Fix encoder pool issues #116

gabsn · 2017-10-02T22:57:10Z

After several race conditions / unexpected panics due to reusing the underlying buffers via a pool of encoders, we need to make the following changes:

allocating a new encoder each time we flush (= a new bytes.Buffer) => performance overhead, but necessary since neither the encoder nor the bytes.Buffer is thread-safe.
removing the encoder pool who was not used anyway, since the worker was working synchronously (flush traces -> encode traces -> send the encoder -> return the encoder -> new cycle for the worker).

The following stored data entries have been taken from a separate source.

(* ===== verification/ThreadLocal.v ===== *)
(** ThreadLocal: [getenv] of apue/12.6threadlocal.c, which gives each thread a buffer of its
    own. The whole search is under [env_mutex], so a call is one step of its thread; when a
    thread ends, its buffer is freed. *)
From stdpp Require Import sets gmap list strings.
From S2P Require Import Prelude Arrays Bytes Sys Environ.

Definition MAXSTRINGSZ : nat := 4096.
Definition NULL : Z := 0.

(** [specific] is the value of the key for each thread that has set it, [heap] the blocks
    that [malloc] has given. *)
Record world := World {
  environ : list bytes; init_done : bool; key : bool; env_mutex : bool; specific : gmap Z Z; heap : gmap Z bytes }.
Definition set_init_done (v : bool) (e : world) : world := World (environ e) v (key e) (env_mutex e) (specific e) (heap e).
Definition set_key (v : bool) (e : world) : world := World (environ e) (init_done e) v (env_mutex e) (specific e) (heap e).
Definition set_mutex (v : bool) (e : world) : world := World (environ e) (init_done e) (key e) v (specific e) (heap e).
Definition set_specific (v : gmap Z Z) (e : world) : world := World (environ e) (init_done e) (key e) (env_mutex e) v (heap e).
Definition set_heap (v : gmap Z bytes) (e : world) : world := World (environ e) (init_done e) (key e) (env_mutex e) (specific e) v.

Section getenv.
(** What [malloc] gives, with the indeterminate bytes, for the blocks that are in use. *)
Context (malloc : gmap Z bytes -> option (Z * bytes)).

(** *** The library *)

(** A mutex that is held now is not given back by anybody. *)
Definition mutex_lock : M world unit := m <- gets env_mutex ;; guard_ok (negb m) ;; modify (set_mutex true).
Definition mutex_unlock : M world unit := m <- gets env_mutex ;; guard_ok m ;; modify (set_mutex false).

Definition malloc_buf : M world Z :=
  h <- gets heap ;;
  match malloc h with
  | None => ret NULL
  | Some (p, b) => modify (set_heap (<[p := b]> h)) ;; ret p
  end.

(** A key that has not been made has no value. *)
Definition pthread_getspecific (self : Z) : M world Z :=
  k <- gets key ;; guard_ok k ;; s <- gets specific ;; ret (default NULL (s !! self)).
Definition pthread_setspecific (self p : Z) : M world unit :=
  k <- gets key ;; guard_ok k ;; s <- gets specific ;; modify (set_specific (<[self := p]> s)).

(** [strncpy] into the block at [p], which must be large enough. *)
Definition strncpy_at (p : Z) (s : bytes) (n : nat) : M world unit :=
  h <- gets heap ;;
  match h !! p with
  | Some b => guard_ok (bool_decide (n <= length b)%nat) ;; modify (set_heap (<[p := strncpy s n ++ drop n b]> h))
  | None => ub
  end.

(** *** 12.6threadlocal.c *)

Definition thread_init : M world unit := modify (set_key true).

Definition pthread_once : M world unit :=
  done_ <- gets init_done ;; (when negb done_ do (thread_init ;; modify (set_init_done true))).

Note: Since we only flush every 2s, allocating a new encoder at every flush is acceptable.

TODO

This PR needs to be merged to avoid the apps using our go tracer from panicking.
However, we should work on a way to improve our tracer efficiency.
Here are some ideas:

make the worker asynchronous, ie sending traces/services from a new goroutine (but make sure we don't introduce new race conditions)
encoding the traces/services into a thread-safe struct that can be sent over the network, to be able to reuse the encoders and avoid allocated a new encoder anytime we flush. But make sure we don't introduce any race condition.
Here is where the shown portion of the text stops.